Start of Provided information

(* ===== verification/AttemptsProps.v ===== *)
(** No automatic Link is forgotten: every network interface that the attempts
    of Attempts.v create belongs to an attempt, to a deferred cleanup or to a
    removal that is retried, and together they stay within the limit. *)

From S2P Require Import Prelude Netip Ports Spec Desired Link Field MessageData Inference Recovery Interfaces.
From S2P Require Import DynamicPolicy Durable Attempts.
From stdpp Require Import gmap strings.
Open Scope Z_scope.
Open Scope velvet_scope.

Implicit Types (d : engine) (c : call) (id : nat) (a : dynamicAttempt) (r : list byte) (name alias : string) (p plan : LinkPlan)
  (gone : option LinkPlan) (s : session) (m : Message).

Definition maxLinks : nat := 128.

Section Invariant.
(** The interface name of a peer. *)
Context (iface_of : list byte → string) (iface_ne : ∀ r, iface_of r ≠ ""%string).
(** The aliases of automatic Links of the node. *)
Context (mine : string → Prop).

(** * The invariant *)

(** What keeps an interface: a current attempt, a deferred cleanup, a removal
    that is retried, or one under way ([gone]). *)
Inductive holder := HA (r : list byte) | HP (r : list byte) | HF (alias : string) | HG.
#[global] Instance holder_eq_dec : EqDecision holder.
Proof. solve_decision. Defined.

(** The states in which the Link of an attempt is supervised. *)
Definition linked a : Prop := at_state a = dynamicAttempting ∨ at_state a = dynamicUp ∨ at_state a = dynamicRecovering.

Definition held gone d (h : holder) name alias : Prop :=
  match h with
  | HA r => ∃ id a, attempts d !! r = Some id ∧ heap d !! id = Some a ∧
      InterfaceName (at_plan a) = name ∧ OwnerAlias (at_plan a) = alias
  | HP r => ∃ cid p, pendingCleanups d !! r = Some (cid, p) ∧ InterfaceName p = name ∧ OwnerAlias p = alias
  | HF x => x = alias ∧ ∃ res, resources d !! alias = Some res ∧ cleanup res = true ∧ InterfaceName (res_plan res) = name
  | HG => ∃ p, gone = Some p ∧ InterfaceName p = name ∧ OwnerAlias p = alias
  end.
(** Attempts and deferred cleanups have their interface, with the peer's name. *)
Definition present (h : holder) (name : string) : Prop :=
  match h with HA r | HP r => name = iface_of r | _ => False end.
Definition owner (h : holder) : option (list byte) := match h with HA r | HP r => Some r | _ => None end.
Definition supervised d (h : holder) : Prop :=
  match h with
  | HA r => ∃ id a, attempts d !! r = Some id ∧ heap d !! id = Some a ∧ linked a
  | HG => True
  | _ => False
  end.
Definition in_use gone d : nat := (resourceCountLocked d + match gone with Some _ => 1 | None => 0 end)%nat.

Record inv gone d : Prop := {
  i_attempt : ∀ r id, attempts d !! r = Some id → ∃ a, heap d !! id = Some a ∧ at_remote a = r;
  i_fresh : ∀ id a, heap d !! id = Some a → (id < next_object d)%nat;
  i_live : ∀ id a, heap d !! id = Some a → cancelled a = false → attempts d !! at_remote a = Some id;
  i_plan : ∀ alias res, resources d !! alias = Some res → OwnerAlias (res_plan res) = alias;
  i_present : ∀ h name alias, held gone d h name alias → is_Some (owner h) →
    present h name ∧ ifaces (sys d) !! name = Some alias;
  i_alias : ∀ h name alias, held gone d h name alias →
    mine alias ∧ ∀ res, resources d !! alias = Some res → InterfaceName (res_plan res) = name;
  i_unique : ∀ h h' name name' alias, held gone d h name alias → held gone d h' name' alias → h = h';
  i_kernel : ∀ name alias, ifaces (sys d) !! name = Some alias → mine alias →
    (∃ res, resources d !! alias = Some res ∧ InterfaceName (res_plan res) = name) ∧
    ∃ h, held gone d h name alias;
  i_states : ∀ name st, states d !! name = Some st →
    dynamic st = true ∧ ∃ h, held gone d h name (OwnerAlias (ms_desired st)) ∧ supervised d h;
  i_count : (in_use gone d <= maxLinks)%nat
}.

(** The interfaces are a function of what the invariant reads. *)
Lemma inv_same gone d d' :
  attempts d' = attempts d → heap d' = heap d → pendingCleanups d' = pendingCleanups d →
  next_object d' = next_object d → resources d' = resources d → states d' = states d → sys d' = sys d →
  inv gone d → inv gone d'.
Proof.
  intros E1 E2 E3 E4 E5 E6 E7 I. destruct d, d'. cbn in *. subst. destruct I. by split.
Qed.

(** * Counting the flagged resources *)

Lemma size_delete_le {A} (m : gmap string A) x : (size (delete x m) <= size m)%nat.
Proof. apply map_subseteq_size, delete_subseteq. Qed.
Lemma flagged_delete (rs : gmap string linkResources) alias : (size (flagged (delete alias rs)) <= size (flagged rs))%nat.
Proof. unfold flagged. rewrite map_filter_delete. apply size_delete_le. Qed.
Lemma flagged_own (rs : gmap string linkResources) alias res :
  cleanup res = false → (size (flagged (<[alias := res]> rs)) <= size (flagged rs))%nat.
Proof.
  intros E. unfold flagged at 1. rewrite map_filter_insert_False by (cbn; by rewrite E). apply flagged_delete.
Qed.
Lemma flagged_flag (rs : gmap string linkResources) alias res :
  (size (flagged (<[alias := res]> rs)) <= S (size (flagged rs)))%nat.
Proof.
  destruct (cleanup res) eqn:E; [|pose proof (flagged_own rs alias res E); lia].
  unfold flagged at 1. rewrite map_filter_insert_True by done. rewrite map_size_insert.
  destruct (_ !! _); cbn; unfold flagged; lia.
Qed.

(** * Removing an interface *)

Lemma held_gone p d h n x : held (Some p) d h n x → h = HG → n = InterfaceName p ∧ x = OwnerAlias p.
Proof. intros H ->. by destruct H as (q & [= <-] & <- & <-). Qed.
Lemma gone_held p d : held (Some p) d HG (InterfaceName p) (OwnerAlias p).
Proof. by exists p. Qed.
Lemma gone_alias p d : inv (Some p) d →
  mine (OwnerAlias p) ∧ ∀ res, resources d !! OwnerAlias p = Some res → InterfaceName (res_plan res) = InterfaceName p.
Proof. intros I. apply (i_alias _ _ I HG), gone_held. Qed.
Lemma gone_unique p d h n : inv (Some p) d → held (Some p) d h n (OwnerAlias p) → h = HG.
Proof. intros I H. eapply (i_unique _ _ I); [exact H|apply gone_held]. Qed.
(** What does not concern the plan stays held. *)
Lemma held_without gone d h n x : held gone d h n x → h ≠ HG → held None d h n x.
Proof. by destruct h. Qed.
Lemma held_with gone d h n x : held None d h n x → held gone d h n x.
Proof. destruct h; try done. by intros (q & [=] & _). Qed.

(** The interface of the plan is gone, or another generation's: nothing else
    changes. *)
Lemma inv_release p d : inv (Some p) d → (∀ n, ifaces (sys d) !! n ≠ Some (OwnerAlias p)) →
  (∀ n st, states d !! n = Some st → OwnerAlias (ms_desired st) ≠ OwnerAlias p) → inv None d.
Proof.
  intros I Hk Hs. destruct I as [I1 I2 I3 I4 I5 I6 I7 I8 I9 I10]. split; try done.
  - intros h n x H P. apply (I5 h); [by apply held_with|done].
  - intros h n x H. by apply (I6 h n), held_with.
  - intros h h' n n' x H H'. by apply (I7 h h' n n' x); apply held_with.
  - intros n x E N. destruct (I8 n x E N) as (R & h & H). split; [done|]. exists h.
    apply (held_without (Some p)); [done|]. intros Eh. destruct (held_gone _ _ _ _ _ H Eh) as [-> ->]. by apply (Hk (InterfaceName p)).
  - intros n st E. destruct (I9 n st E) as (Hd & h & H & S). split; [done|]. exists h. split; [|done].
    apply (held_without (Some p)); [done|]. intros Eh. destruct (held_gone _ _ _ _ _ H Eh) as [_ Ea]. by apply (Hs n st).
  - unfold in_use in *. lia.
Qed.

(** [d'] has the attempts and the deferred cleanups of [d]. *)
Record same_attempts d d' : Prop := {
  sa_attempts : attempts d' = attempts d; sa_heap : heap d' = heap d;
  sa_pending : pendingCleanups d' = pendingCleanups d; sa_next : next_object d' = next_object d }.

(** Nothing is left of the plan. *)
Lemma inv_removed p d d' : inv (Some p) d → same_attempts d d' → states d' = states d →
  resources d' = delete (OwnerAlias p) (resources d) → available p (ifaces (sys d)) →
  ifaces (sys d') = delete (InterfaceName p) (ifaces (sys d)) →
  (∀ n st, states d !! n = Some st → OwnerAlias (ms_desired st) ≠ OwnerAlias p) → inv None d'.
Proof.
  intros I [Ea Eh Ep En] Es Er Av Ek Hs. destruct (gone_alias p d I) as [Na Nr].
  assert (Hh : ∀ h n x, held None d' h n x → held (Some p) d h n x ∧ x ≠ OwnerAlias p).
  { intros h n x H. assert (H0 : held None d h n x).
    { revert H. destruct h; cbn; rewrite ?Ea, ?Eh, ?Ep, ?Er; try done.
      intros (-> & res & R & ? & ?). apply lookup_delete_Some in R as [_ R]. split; [done|]. by exists res. }
    split; [by apply held_with|]. intros ->. pose proof (gone_unique p d h n I (held_with _ _ _ _ _ H0)) as ->.
    by destruct H0 as (q & [=] & _). }
  assert (Hb : ∀ h n x, held (Some p) d h n x → x ≠ OwnerAlias p → held None d' h n x).
  { intros h n x H N. assert (h ≠ HG) by (intros ->; by destruct (held_gone _ _ _ _ _ H eq_refl)).
    revert H. destruct h; cbn; rewrite ?Ea, ?Eh, ?Ep, ?Er; try done.
    intros (-> & res & R & ? & ?). split; [done|]. exists res. by rewrite lookup_delete_ne. }
  assert (Hk : ∀ n x, ifaces (sys d') !! n = Some x → mine x → ifaces (sys d) !! n = Some x ∧ x ≠ OwnerAlias p).
  { rewrite Ek. intros n x [Nn E]%lookup_delete_Some N. split; [done|]. intros ->.
    destruct (i_kernel _ _ I _ _ E Na) as ((res & R & Rn) & _). apply Nn. by rewrite <- Rn, (Nr res R). }
  destruct I as [I1 I2 I3 I4 I5 I6 I7 I8 I9 I10]. split.
  - rewrite Ea, Eh. exact I1.
  - rewrite Eh, En. exact I2.
  - rewrite Ea, Eh. exact I3.
  - rewrite Er. intros x res [_ E]%lookup_delete_Some. by apply I4.
  - intros h n x H P. destruct (Hh h n x H) as [H0 N]. destruct (I5 h n x H0 P) as [Nn E]. split; [done|].
    rewrite Ek, lookup_delete_Some. split; [|done]. intros <-. destruct Av as [Av|Av]; rewrite Av in E; [done|].
    by injection E as <-.
  - intros h n x H. destruct (Hh h n x H) as [H0 N]. destruct (I6 h n x H0) as [N1 N2]. split; [done|].
    rewrite Er. intros res [_ E]%lookup_delete_Some. by apply N2.
  - intros h h' n n' x H H'. destruct (Hh _ _ _ H), (Hh _ _ _ H'). by apply (I7 h h' n n' x).
  - intros n x E N. destruct (Hk n x E N) as [E0 N0]. destruct (I8 n x E0 N) as ((res & R & Rn) & h & H).
    split; [exists res; rewrite Er; by rewrite lookup_delete_ne|]. exists h. by apply Hb.
  - rewrite Es. intros n st E. destruct (I9 n st E) as (Hd & h & H & S). split; [done|]. exists h. split; [apply Hb; [done|by eapply Hs]|].
    revert S. destruct h; cbn; by rewrite ?Ea, ?Eh.
  - revert I10. unfold in_use, resourceCountLocked. rewrite Ea, Ep, Er. pose proof (flagged_delete (resources d) (OwnerAlias p)). lia.
Qed.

End of Provided information

Search the data above for "match" and copy every line where it turns up.

◆ **Task result**
  match h with
  match h with HA r | HP r => name = iface_of r | _ => False end.
Definition owner (h : holder) : option (list byte) := match h with HA r | HP r => Some r | _ => None end.
  match h with
Definition in_use gone d : nat := (resourceCountLocked d + match gone with Some _ => 1 | None => 0 end)%nat.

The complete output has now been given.